WHAT TO WORK ON
The count of lines with the string "Database" in the material is all that should be returned.

GIVEN DATA
(** What a request makes of the document it addresses: the document itself
    wherever the handler raises or returns early, the rewritten document
    where it goes through. *)
Definition doc_after (op : Op) (d : Doc.t) : Doc.t :=
  match op with
  | Create _ _ _ _ => d
  | Fetch _ => d
  | UpdateFields _ payload now =>
      if Doc.frozen d then d
      else if negb (status_in (Doc.status d) [draft; reentry_requested])
      then d
      else if Updates.is_empty (payload_updates payload) then d
      else updated_doc payload now d
  | Submit _ payload t_updated t_comment =>
      if Doc.frozen d then d
      else if negb (role_in (RolePayload.role payload)
                      ["creator"; "blackadam"])
      then d
      else if negb (status_in (Doc.status d) [draft; reentry_requested])
      then d
      else submitted_doc payload t_updated t_comment d
  | Review _ payload t_updated t_comment =>
      if Doc.frozen d then d
      else if negb (status_in (Doc.status d)
                      [submitted_for_review; recheck_requested])
      then d
      else reviewed_doc payload t_updated t_comment d
  | Approve _ payload t_updated t_comment =>
      if Doc.frozen d then d
      else if negb (Status_eqb (Doc.status d) reviewed) then d
      else approved_doc payload t_updated t_comment d
  end.

(** The status changes the handlers make, as a table: the guard of each
    handler against the status it writes. *)
Definition transition (s s' : Status) : bool :=
  match s, s' with
  | draft, submitted_for_review
  | reentry_requested, submitted_for_review
  | submitted_for_review, reviewed
  | submitted_for_review, reentry_requested
  | recheck_requested, reviewed
  | recheck_requested, reentry_requested
  | reviewed, approved
  | reviewed, recheck_requested => true
  | _, _ => false
  end.

Definition transition_rel (s s' : Status) : Prop := transition s s' = true.

(** Every document sits under its own [_id]. *)
Definition well_keyed (c : gmap string Doc.t) : Prop :=
  forall (oid : string) (d : Doc.t), c !! oid = Some d -> Doc._id d = oid.

(** Every key of the store is the text of a twelve-byte identifier, as
    the store's own [_id]s are. *)
Definition canonical_keys (c : gmap string Doc.t) : Prop :=
  forall (oid : string) (d : Doc.t), c !! oid = Some d -> canonical oid.

(** A reviewer sends the entry back, the creator corrects its title and
    submits it again. *)
Definition reentry_scenario (entry_id : string) (title : string)
    (t1 t2 t3 t4 t5 : datetime) : M (option Entry.t) :=
  reviewer_action entry_id
    (ReviewerActionPayload.mk rv_reviewer request_reentry None) t1 t2;;
  update_entry entry_id
    (UpdateEntryPayload.mk (Some title) None None creator) t3;;
  submit_for_review entry_id (RolePayload.mk creator None) t4 t5.

(** * Properties *)

(** ** Running the monad *)

Lemma bind_run {A B : Type} (m : M A) (k : A -> M B) (db : Database) :
  (m ≫= k) db =
    match m db with
    | (Ok a, db') => k a db'
    | (Raise e, db') => (Raise e, db')
    end.
Proof. reflexivity. Qed.

Lemma bind_ok {A B : Type} (m : M A) (k : A -> M B) (db db' : Database)
    (a : A) :
  m db = (Ok a, db') -> (m ≫= k) db = k a db'.
Proof. intros H. rewrite bind_run, H. reflexivity. Qed.

Lemma bind_raise {A B : Type} (m : M A) (k : A -> M B) (db db' : Database)
    (e : exn) :
  m db = (Raise e, db') -> (m ≫= k) db = (Raise e, db').
Proof. intros H. rewrite bind_run, H. reflexivity. Qed.

Lemma alter_found (f : Doc.t -> Doc.t) (c : gmap string Doc.t)
    (oid : string) (d : Doc.t) :
  c !! oid = Some d -> alter f oid c = <[oid := f d]> c.
Proof.
  intros H. apply map_eq. intros i. rewrite lookup_alter, lookup_insert.
  case_decide; subst; [by rewrite H | done].
Qed.

Lemma alter_missing (f : Doc.t -> Doc.t) (c : gmap string Doc.t)
    (oid : string) :
  c !! oid = None -> alter f oid c = c.
Proof.
  intros H. apply map_eq. intros i. rewrite lookup_alter.
  case_decide; subst; [by rewrite H | done].
Qed.

Lemma find_one_run (c : gmap string Doc.t) (entry_id oid : string) :
  ObjectIdOf.parse entry_id = Some oid ->
  find_one entry_id (Some c) = (Ok (c !! oid), Some c).
Proof.
  intros H. unfold find_one, obj_id. rewrite !bind_run. cbn.
  rewrite H. reflexivity.
Qed.

Lemma find_one_bad_id (c : gmap string Doc.t) (entry_id : string) :
  ObjectIdOf.parse entry_id = None ->
  find_one entry_id (Some c)
    = (Raise (HTTPException 400 "Invalid entry id"), Some c).
Proof.
  intros H. unfold find_one, obj_id. rewrite !bind_run. cbn.
  rewrite H. reflexivity.
Qed.

Lemma find_one_no_db (entry_id : string) :
  find_one entry_id None = (Raise TypeError, None).
Proof. reflexivity. Qed.

Lemma update_one_run (c : gmap string Doc.t) (entry_id oid : string)
    (f : Doc.t -> Doc.t) :
  ObjectIdOf.parse entry_id = Some oid ->
  update_one entry_id f (Some c) = (Ok tt, Some (alter f oid c)).
Proof.
  intros H. unfold update_one, obj_id. rewrite !bind_run. cbn.
  rewrite H. reflexivity.
Qed.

OUTPUT FOR THIS EXERCISE
3